Edit: I’m also not a programmer. I’ve done some basic Python, PHP, Perl, BASH tutorials so I know some very basic fundamentals. However, if some of my replies seem a little…obtuse, it’s because I don’t have a programming or mathematics background.

The code (copied from Grid editor):

local num, min, max, v1, v2 = self:element_index(), self:potmeter_min(0), self:potmeter_max(127), self:potmeter_value(), self:potmeter_max() - self:potmeter_value()

local val_1, val_2 = v1 code for curve, v2 code for inverse <= code bits that I want to manipulate v1 and v2 to output growth/decay at a specific rate and assign to val_1 and val_2 to be transmitted with the midi() function

midi_send(11, 176, 74, val_1)

midi_send(11, 176, 73, val_2)

With that one line of code, it works perfectly as a linear crossfade. But linear does me no good for ‘transition trick’ style crossfades. Hence the need to figure out how to do those curves.
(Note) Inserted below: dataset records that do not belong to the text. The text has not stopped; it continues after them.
(** * Smart Restaurant API: a shallow embedding of [database.py] and [main.py]

    The development follows the two source modules.  Documents are Python
    dictionaries of BSON values, prices are binary64 floats (Rocq's primitive
    floats), and every handler is a computation in a small state-and-exception
    monad over the process-wide [db] handle, the clock read by
    [datetime.now] and the identifiers handed out by the driver. *)

From Stdlib Require Import ZArith NArith List String Ascii Bool Lia.
From Stdlib Require Import PrimFloat SpecFloat FloatOps FloatAxioms.
Import ListNotations.

Set Implicit Arguments.
Set Warnings "-register-all".
Open Scope string_scope.
Open Scope Z_scope.

(** ** Python dictionaries

    A [dict] keeps its keys in insertion order; assigning to an existing key
    keeps the key's position. *)

Module PyDict.

Definition t (A : Type) : Type := list (string * A).

Fixpoint get {A} (d : t A) (k : string) : option A :=
  match d with
  | [] => None
  | (k', v) :: d' => if String.eqb k' k then Some v else get d' k
  end.

Definition get_default {A} (d : t A) (k : string) (dflt : A) : A :=
  match get d k with
  | Some v => v
  | None => dflt
  end.

Fixpoint set {A} (d : t A) (k : string) (v : A) : t A :=
  match d with
  | [] => [(k, v)]
  | (k', v') :: d' =>
      if String.eqb k' k then (k', v) :: d' else (k', v') :: set d' k v
  end.

(** [d.update(u)], also the effect of [$set] on a stored document. *)
Definition update {A} (d u : t A) : t A :=
  fold_left (fun acc kv => set acc (fst kv) (snd kv)) u d.

Definition keys {A} (d : t A) : list string := map fst d.

End PyDict.

(** ** Identifiers

    An [ObjectId] is held by the text of its bytes, in lower-case
    hexadecimal: 24 digits for the twelve bytes of an identifier the driver
    generates.  [parse_ObjectId] is the constructor [ObjectId(s)] applied to
    a string: [s] must have 24 characters and [bytes.fromhex] must accept
    it.  [str_oid] is [str(oid)]; two identifiers are equal when their
    bytes are. *)

Record ObjectId : Type := Oid { oid_hex : string }.

Definition is_hex_digit (c : ascii) : bool :=
  let n := nat_of_ascii c in
  ((48 <=? n) && (n <=? 57) || (65 <=? n) && (n <=? 70)
   || (97 <=? n) && (n <=? 102))%nat.

(** ASCII whitespace: tab, line feed, vertical tab, form feed, carriage
    return and space. *)
Definition is_space (c : ascii) : bool :=
  let n := nat_of_ascii c in
  ((9 <=? n) && (n <=? 13) || (n =? 32))%nat.

Definition lower_ascii (c : ascii) : ascii :=
  let n := nat_of_ascii c in
  if ((65 <=? n) && (n <=? 90))%nat then ascii_of_nat (n + 32) else c.

Fixpoint all_hex (s : string) : bool :=
  match s with
  | EmptyString => true
  | String c s' => is_hex_digit c && all_hex s'
  end.

Fixpoint lower (s : string) : string :=
  match s with
  | EmptyString => EmptyString
  | String c s' => String (lower_ascii c) (lower s')
  end.

(** [bytes.fromhex(s)], the bytes given as their lower-case hexadecimal
    text: two hexadecimal digits per byte, in either case; whitespace is
    skipped before, between and after the bytes, not between the two
    digits of one. *)
Fixpoint fromhex (s : string) : option string :=
  match s with
  | EmptyString => Some EmptyString
  | String c s' =>
      if is_space c then fromhex s'
      else if is_hex_digit c then
        match s' with
        | String c' s'' =>
            if is_hex_digit c' then
              match fromhex s'' with
              | Some bytes =>
                  Some (String (lower_ascii c) (String (lower_ascii c') bytes))
              | None => None
              end
            else None
        | EmptyString => None
        end
      else None
  end.
Definition StringToNumber (s : string) : Number :=
  match String.list_ascii_of_string (trim s) with
  | [] => pos_zero
  | "+"%char :: r => unsigned_decimal false r
  | "-"%char :: r => unsigned_decimal true r
  | l => match non_decimal l with
         | Some v => v
         | None => unsigned_decimal false l
         end
  end.

(** *** Dates

    A Date holds a time value: milliseconds since the epoch, UTC. *)

Definition msPerDay : Z := 86400000.

(** Year, month (1 to 12) and day of the month of a day number counted
    from 1 January 1970, in the proleptic Gregorian calendar. *)
Definition civil_from_days (day : Z) : Z * Z * Z :=
  let z := day + 719468 in
  let era := z / 146097 in
  let doe := z - era * 146097 in
  let yoe := (doe - doe / 1460 + doe / 36524 - doe / 146096) / 365 in
  let doy := doe - (365 * yoe + yoe / 4 - yoe / 100) in
  let mp := (5 * doy + 2) / 153 in
  let d := doy - (153 * mp + 2) / 5 + 1 in
  let m := if mp <? 10 then mp + 3 else mp - 9 in
  let y := yoe + era * 400 in
  (if m <=? 2 then y + 1 else y, m, d).

Definition digit_char (d : Z) : ascii := ascii_of_N (Z.to_N (48 + d mod 10)).

(** The [width] low decimal digits of [n], zero padded. *)
Fixpoint pad (width : nat) (n : Z) : string :=
  match width with
  | O => EmptyString
  | S w => pad w (n / 10) +:+ String (digit_char n) EmptyString
  end.

(** The date part of the ISO format: [YYYY-MM-DD], or a signed year of six
    digits outside 0..9999. *)
Definition isoDate (t : Z) : string :=
  let '(y, m, d) := civil_from_days (t / msPerDay) in
  let year :=
    if (0 <=? y) && (y <=? 9999) then pad 4 y
    else (if y <? 0 then "-" else "+") +:+ pad 6 (Z.abs y) in
  year +:+ "-" +:+ pad 2 m +:+ "-" +:+ pad 2 d.

Definition isoTime (t : Z) : string :=
  let ms := t mod msPerDay in
  pad 2 (ms / 3600000) +:+ ":" +:+ pad 2 (ms / 60000 mod 60) +:+ ":"
  +:+ pad 2 (ms / 1000 mod 60) +:+ "." +:+ pad 3 (ms mod 1000).

(** [Date.prototype.toISOString]. *)
Definition toISOString (t : Z) : string :=
  isoDate t +:+ "T" +:+ isoTime t +:+ "Z".
Lemma from_step f fs i : 1 <= i < size f -> from f fs i =
  (if bool_decide (i ∉ fs) then [i] else []) ++ from f fs (_fix_end f (i + 1)).
Proof.
  intros Hi. unfold from. destruct (Z.eqb_spec i 0); [lia|].
  rewrite seqZ_cons by lia. rewrite filter_cons.
  assert (filter (fun j => j ∉ fs) (seqZ (Z.succ i) (Z.pred (size f - i))) =
    (if _fix_end f (i + 1) =? 0 then [] else
     filter (fun j => j ∉ fs) (seqZ (_fix_end f (i + 1)) (size f - _fix_end f (i + 1))))) as ->.
  { unfold _fix_end. destruct (Z.eqb_spec (i + 1) (size f)) as [He|He]; simpl.
    - replace (Z.pred (size f - i)) with 0 by lia. done.
    - destruct (Z.eqb_spec (i + 1) 0); [lia|]. do 2 f_equal; lia. }
  case_decide; case_bool_decide; by try done.
Qed.

Definition at_pos f (i : Z) : Prop := i = 0 \/ 1 <= i < size f.

Lemma fix_end_pos f i : 1 <= i < size f -> size f < 2 ^ W -> at_pos f (_fix_end f (i + 1)) /\
  uwrap W (i + 1) = i + 1 /\ (_fix_end f (i + 1) = 0 \/ _fix_end f (i + 1) = i + 1).
Proof.
  intros Hi Hs. rewrite uwrap_small by lia. unfold at_pos, _fix_end.
  destruct (Z.eqb_spec (i + 1) (size f)); lia.
Qed.

Lemma legalize_spec f fs fuel i : at_pos f i -> size f < 2 ^ W -> size f - i <= Z.of_nat fuel ->
  exists j, _legalize fuel fs f i = Ret j /\ from f fs i = from f fs j /\ at_pos f j /\ (j = 0 \/ i <= j /\ j ∉ fs).
Proof.
  revert i. induction fuel as [|fuel IH]; intros i Hi Hw Hf; simpl.
  all: destruct (Z.eqb_spec i 0) as [->|]; [exists 0; naive_solver|destruct Hi as [?|Hi]; [done|]].
  { lia. }
  case_bool_decide as Hin; [exists i; split_and!; [done|done|by right|right; split; [lia|done]]|].
  destruct (fix_end_pos f i Hi Hw) as (Hp & Hu & Hc).
  unfold _advance. destruct (Z.eqb_spec i 0); [done|]. cbn -[_fix_end]. rewrite Hu.
  rewrite (from_step f fs i Hi), (bool_decide_eq_false_2 (i ∉ fs)) by (by intros []). cbn [app].
  destruct Hc as [Hc|Hc].
  - exists 0. rewrite Hc. split_and!; [by destruct fuel|done|by left|by left].
  - destruct (IH (_fix_end f (i + 1))) as (j & -> & ? & ? & Hj); [done|done|lia|].
    exists j. split_and!; try done. destruct Hj as [?|[? ?]]; [by left|right; split; [lia|done]].
Qed.

Lemma lst_loop_spec f fs fuel i : at_pos f i -> (i = 0 \/ i ∉ fs) -> size f < 2 ^ W ->
  i = 0 \/ size f - i <= Z.of_nat fuel -> lst_loop fuel fs f i = Ret (from f fs i).
Proof.
  revert i. induction fuel as [|fuel IH]; intros i Hi Hn Hw Hf; simpl.
  all: destruct (Z.eqb_spec i 0) as [->|]; [done|destruct Hi as [?|Hi]; [done|]].
  { lia. }
  destruct (fix_end_pos f i Hi Hw) as (Hp & Hu & Hc).
  unfold _advance. destruct (Z.eqb_spec i 0); [done|]. cbn -[_fix_end]. rewrite Hu.
  rewrite (from_step f fs i Hi). destruct Hn as [?|Hn]; [done|]. rewrite (bool_decide_eq_true_2 (i ∉ fs)) by done. cbn [app].
  destruct Hc as [Hc|Hc].
  - rewrite Hc. destruct (Z.to_nat (size f)), fuel; done.
  - destruct (legalize_spec f fs (Z.to_nat (size f)) _ Hp Hw) as (j & -> & -> & Hj & Hj'); [lia|]. simpl.
    rewrite (IH j); [done|done|naive_solver|done|]. destruct Hj' as [->|[? _]]; [by left|right; lia].
Qed.
(** A new item [d] between [x] and [y] *)
Section ins.
Context (h : option (Z * bool)) m (x : Z) (b : bool) (y d : Z) (c : bool) (ix iy ix' iy' id : item).
Context (Hl : linked h m) (Hx : m !! x = Some ix) (Hy : m !! y = Some iy) (He : E m x b = Some y) (Hd : m !! d = None) (Hd0 : d <> 0).
Context (Hbd : bk id = (x, b)) (Hkd : lnk id c = Some y).
Context (Hbx : bk ix' = bk ix) (Hkx : lnk ix' b = Some d) (Hkx' : lnk ix' (negb b) = lnk ix (negb b)).
Context (Hby : bk iy' = (d, c)) (Hky : forall e, lnk iy' e = lnk iy e).
Context (Hcx : chunk ix' = chunk ix) (Hcy : chunk id ++ chunk iy' = chunk iy).
Definition ins : gmap Z item := <[d := id]> (<[x := ix']> (<[y := iy']> m)).

Lemma ins_ne : x <> y /\ x <> d /\ y <> d /\ x <> 0 /\ y <> 0.
Proof.
  assert (y <> 0) by (by eapply lk_nz). split_and!; [by eapply E_irrefl|congruence|congruence|by eapply lk_nz|done].
Qed.
Lemma E_ins z e : E ins z e = if decide (z = d) then lnk id e else if decide (z = x /\ e = b) then Some d else E m z e.
Proof.
  destruct ins_ne as (? & ? & ? & _). unfold ins. rewrite !E_insert. destruct (decide (z = d)) as [->|]; [by rewrite decide_True|].
  rewrite (decide_False (P := d = z)) by done. destruct (decide (z = x)) as [->|].
  - rewrite (decide_True (P := x = x)) by done. destruct (decide (e = b)) as [->|]; [by rewrite decide_True by done|]. rewrite decide_False by (by intros [_ ?]).
    assert (e = negb b) as -> by (by destruct e, b). by rewrite (E_lookup _ _ _ _ Hx).
  - rewrite (decide_False (P := x = z)), (decide_False (P := z = x /\ e = b)) by (done || by intros [? _]). case_decide; [subst|done]. by rewrite Hky, (E_lookup _ _ _ _ Hy).
Qed.
Lemma U_ins z : U ins z = if decide (z = d) then Some (x, b) else if decide (z = y) then Some (d, c) else U m z.
Proof.
  destruct ins_ne as (? & ? & ? & _). unfold ins. rewrite !U_insert. destruct (decide (z = d)) as [->|]; [rewrite decide_True by done; congruence|].
  rewrite (decide_False (P := d = z)) by done. destruct (decide (z = x)) as [->|].
  - rewrite (decide_True (P := x = x)), decide_False by done. by rewrite Hbx, (U_lookup _ _ _ Hx).
  - rewrite (decide_False (P := x = z)) by done. destruct (decide (z = y)) as [->|]; [by rewrite decide_True, Hby by done|]. by rewrite decide_False by done.
Qed.
Lemma keep_ins : keep (fun _ => True) m ins.
Proof.
  destruct ins_ne as (Hxy & Hxd & Hyd & Hx0 & Hy0).
  assert (forall z iz, m !! z = Some iz -> z <> y -> exists iz', ins !! z = Some iz' /\ chunk iz' = chunk iz /\ prev iz' = prev iz) as Hz.
  { intros z iz Hz Hne. unfold ins. destruct (decide (z = d)) as [->|]; [congruence|]. rewrite lookup_insert_ne by done.
    destruct (decide (z = x)) as [->|]; [|rewrite !lookup_insert_ne by done; eauto]. rewrite lookup_insert_eq. unfold bk in Hbx. naive_solver. }
  intros r z p k Hw _. induction Hw as [it Hr Hp|z e w it p k H [q IH] Ez Hw].
  - destruct (Hz r it Hr) as (it' & Hr' & <- & ?).
    { intros ->. pose proof (lk_down _ _ Hl _ _ _ He Hy0) as Hu. rewrite (U_lookup _ _ _ Hr) in Hu. unfold bk in Hu. congruence. }
    exists [r]. apply walk_root; [done|congruence].
  - destruct (decide (z = x /\ e = b)) as [[-> ->]|Hne].
    + assert (w = y) as -> by congruence. assert (it = iy) as -> by congruence. eexists. rewrite <- Hcy, app_assoc.
      eapply walk_step; [eapply walk_step; [exact IH| |]| |].
      * rewrite E_ins, decide_False, decide_True by done. done.
      * unfold ins. by rewrite lookup_insert_eq.
      * rewrite E_ins, decide_True by done. done.
      * unfold ins. by rewrite !lookup_insert_ne, lookup_insert_eq by done.
    + destruct (Hz w it Hw) as (it' & Hw' & <- & _).
      { intros ->. destruct (E_inj _ _ Hl _ _ _ _ _ He Ez Hy0). naive_solver. }
      eexists. eapply walk_step; [exact IH| |exact Hw']. rewrite E_ins, decide_False, decide_False; [done|done|].
      intros ->. apply E_some in Ez as (? & ? & _). congruence.
Qed.
Lemma linked_ins h' : h' = match lnk id (negb c) with None => h | Some _ => Some (d, negb c) end ->
  (lnk id (negb c) = None \/ lnk id (negb c) = Some 0 /\ h = None) -> linked h' ins.
Proof.
  intros -> Hside. destruct ins_ne as (Hxy & Hxd & Hyd & Hx0 & Hy0). assert (forall z e, U m z = Some (d, e) -> False) as Hnd.
  { intros z e Hu. apply (lk_up _ _ Hl) in Hu as (? & ? & _)%E_some; [|done]. congruence. }
  assert (forall z e, E m z e = Some d -> False) as Hnd'.
  { intros z e Hu. apply (lk_down _ _ Hl) in Hu as (? & ? & _)%U_some; [|done]. congruence. }
  assert (forall e w, w <> 0 -> lnk id e = Some w <-> e = c /\ w = y) as Hid.
  { intros e w Hw. destruct (decide (e = c)) as [->|Hec]; [rewrite Hkd; naive_solver|]. assert (e = negb c) as -> by (by destruct e, c).
    split; [|naive_solver]. destruct Hside as [->|[-> _]]; congruence. }
  split.
  - unfold ins. rewrite !lookup_insert_ne by done. apply Hl.
  - intros z e w Hz Hw. rewrite E_ins, U_ins. destruct (decide (z = d)) as [->|Hzd].
    + rewrite Hid by done. repeat case_decide; simplify_eq; [by split; [intros [_ ?]|congruence]|by split; [intros [-> _]|intros [= ->]]|].
      split; [by intros [_ ?]|]. intros Hu. by apply Hnd in Hu.
    + destruct (decide (z = x /\ e = b)) as [[-> ->]|Hne].
      * repeat case_decide; simplify_eq; [done|by split; intros [=]|]. split; [congruence|]. intros Hu. apply (lk_up _ _ Hl) in Hu; congruence.
      * destruct (decide (w = d)) as [->|]; [split; [by intros ?%Hnd'|intros [= -> ->]; by destruct Hne]|]. destruct (decide (w = y)) as [->|]; [|by apply Hl].
        split; [|congruence]. intros Hm. destruct (E_inj _ _ Hl _ _ _ _ _ He Hm Hw). by destruct Hne.
  - intros z e. rewrite E_ins. pose proof (lk_hole _ _ Hl z e) as Hi. destruct (decide (z = d)) as [->|Hzd].
    + assert (h <> Some (d, e)) as Hh by (intros Hh; apply Hi in Hh as (? & ? & _)%E_some; congruence).
      destruct (decide (e = c)) as [->|Hec].
      * rewrite Hkd. split; [congruence|]. destruct Hside as [->|[-> _]]; [done|]. intros [= Hc]. by destruct c.
      * assert (e = negb c) as -> by (by destruct e, c). by destruct Hside as [->|[-> _]].
    + destruct (decide (z = x /\ e = b)) as [[-> ->]|Hne].
      * rewrite He in Hi. split; [congruence|]. destruct Hside as [->|[-> _]]; [|congruence]. intros Hh. apply Hi in Hh. congruence.
      * rewrite Hi. destruct Hside as [->|[-> Hn]]; [done|]. rewrite Hn. split; congruence.
  - intros z e. rewrite U_ins. repeat case_decide; try congruence. apply Hl.
  - intros z iz Hz. destruct (decide (z = d)) as [->|Hzd].
    + destruct (lk_reach _ _ Hl _ _ Hx) as (r & p & k & Hw). destruct (keep_ins _ _ _ _ Hw I) as (q & Hw').
      eexists _, _, _. eapply walk_step; [exact Hw'| |exact Hz]. rewrite E_ins, decide_False, decide_True by done. done.
    + assert (is_Some (m !! z)) as [iz' Hz'].
      { unfold ins in Hz. rewrite lookup_insert_ne in Hz by done. destruct (decide (z = x)) as [->|]; [eauto|]. rewrite lookup_insert_ne in Hz by done.
        destruct (decide (z = y)) as [->|]; [eauto|]. rewrite lookup_insert_ne in Hz by done. eauto. }
      eapply reach_keep; [done|apply keep_ins|done|exact Hz'].
Qed.
End ins.

(** An item [x] with a single link is removed between [w] and [y], which takes its characters. *)
Section del.
Context (h : option (Z * bool)) m (w : Z) (e : bool) (x y : Z) (iw ix iy iw' iy' : item).
Context (Hl : linked h m) (Hw : m !! w = Some iw) (Hx : m !! x = Some ix) (Hy : m !! y = Some iy).
Context (Hwx : E m w e = Some x) (Hxy : E m x true = Some y) (Hx0 : E m x false = None).
Context (Hbw : bk iw' = bk iw) (Hkw : lnk iw' e = Some y) (Hkw' : lnk iw' (negb e) = lnk iw (negb e)).
Context (Hby : bk iy' = (w, e)) (Hky : forall c, lnk iy' c = lnk iy c).
Context (Hcw : chunk iw' = chunk iw) (Hcy : chunk iy' = chunk ix ++ chunk iy).
Definition del : gmap Z item := delete x (<[w := iw']> (<[y := iy']> m)).
(** [_compress_after<BuPrev,BuI,BuNxt>(idx)]: merge an unused prefix item with the next one if it fits *)
Fixpoint compress_after (fuel : nat) (BuPrev BuI BuNxt : bool) (idx : Z) (s : t) : outcome (t * bool * Z) :=
  match fuel with
  | O => Crash
  | S fuel =>
    it ← _at idx s;
    if prev it =? 0 then Ret (s, false, idx)
    else if negb (bool_decide (kind it = Prefix)) then Ret (s, false, idx)
    else if used it then Ret (s, false, idx)
    else
      nxt ← nxt_if true it;
      nxt_item ← _at nxt s;
      m ← max_chunk_sz nxt_item;
      if m <? Z.of_nat (chunk_sz it + chunk_sz nxt_item) then Ret (s, false, idx)
      else
        s ← _backup BuNxt nxt s;
        s ← upd nxt (prepend_from it 0) s;
        '(s, prv) ← _erase_prefix BuPrev BuI false idx s;
        s ← (if prv =? 0 then Ret s else '(s, _, _) ← compress_after fuel true false false prv s; Ret s);
        Ret (s, true, nxt)
  end.
Definition _compress_after (BuPrev BuI BuNxt : bool) (idx : Z) (s : t) : outcome (t * bool * Z) :=
  compress_after (fuel_of s) BuPrev BuI BuNxt idx s.
Definition _compress_before (BuPrev2 BuPrev BuI : bool) (idx : Z) (s : t) : outcome (t * bool) :=
  it ← _at idx s;
  if prev it =? 0 then Ret (s, false)
  else '(s, c, _) ← _compress_after BuPrev2 BuPrev BuI (prev it) s; Ret (s, c).

(** [_add_prefix<BuPrev2,BuPrev,BuI>(idx,chunk_sz,max_chunk_sz)]: move the first characters before the item *)
Definition _add_prefix (BuPrev2 BuPrev BuI : bool) (idx : Z) (csz : nat) (max_chunk : Z) (s : t) : outcome (t * nat) :=
  if Z.of_nat csz <=? max_chunk then Ret (s, 0%nat)
  else
    let prefix_chunk_sz := Z.to_nat (Z.of_nat csz - max_chunk) in
    it ← _at idx s;
    prev_item ← _at (prev it) s;
    m ← max_chunk_sz prev_item;
    if (negb (used prev_item) && negb (prev prev_item =? 0) && bool_decide (kind prev_item = Prefix) &&
        (Z.of_nat (chunk_sz prev_item + prefix_chunk_sz) <=? m))%bool
    then
      s ← _backup BuPrev (prev it) s;
      s ← _backup BuI idx s;
      s ← upd (prev it) (append_from it prefix_chunk_sz) s;
      s ← upd_ idx (shorten_by prefix_chunk_sz) s;
      Ret (s, prefix_chunk_sz)
    else
      '(s, pfx) ← _emplace_copy Prefix false idx 0 prefix_chunk_sz s;
      s ← _insert_before BuPrev BuI pfx true idx s;
      s ← upd_ idx (shorten_by prefix_chunk_sz) s;
      '(s, _) ← _compress_before BuPrev2 false false pfx s;
      Ret (s, prefix_chunk_sz).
The second ‘local’ declaration is because I can’t reference variables that I am, at the same time, declaring. I’ve tested this. I need the second declaration to manipulate the variables in the first declaration. Just explaining the logic.

You don’t need high grade math to do that.

You need to be able to recognize the look of the curve which are displayed.

• dipped look like a exponential curve. Which is y=x^z
  If you have a scientific calculator you will see that the curve will be something like a big V

• constant power is more a logarithmic one.
  y=ln(x)
  So the more x grow the less y will grow.
  It’s the opposite of the exponential (math people will throw me stone for that but there is some truth behind that).
  Not flat, but you can see that as a bird form draw by a kids.
  Graphic logarithmic function in google and click image

• transition is a bit like y=x or similar

I guess with that you can move a bit forward.
Try to use float and not integer at the beginning because you need to have sub decimal number to play with.
Then you can make it between 0-127 or 14 bit depending on your need easily.

This part I discerned though the rate of that curve would not be straight up log as that would be far too steep. There would need to be a way to adjust that rate of change. I believe this would be the ‘base’ of the function? Log2, Log10 etc.?

Pretty much math free method to describe any shape is to create a table of points and for intermediates increment the difference between two adjacent point any interval you want. This is simple and quick to create.

Where that doesn’t work perfectly is for impulse changes. You can do that other ways.

Maybe try to use log2 or log10 and display the curve using a scientific calculator or similar tool.

You are free to not just use log2 or log10 but a combination of th.
You can play with them and that’s funny !
For example if log10 is too hard you can use : y=x+log10(x) to make it less flat

This seems to detail it and visually represent it actually:

https://matcmath.org/textbooks/quantitativereasoning/logarithmic-growth/

f(t)=A ⋅ log(t)+B

That is the function given. I’m not sure what operand the ⋅ represents here though. I suppose I need to re-frame the issue as well. The function isn’t to generate a log plot. It is to take a given value, derived from the fader position through self:potmeter_value(), and scale the output to represent a log curve. I know, and can set, the min and max values as ‘0’ and ‘127’. So, for each value returned from self:potmeter_value(), I need a formula to scale it accordingly (if I’m wording that correctly).

I guess it’s a multiply here.

The function isn’t to generate a log plot.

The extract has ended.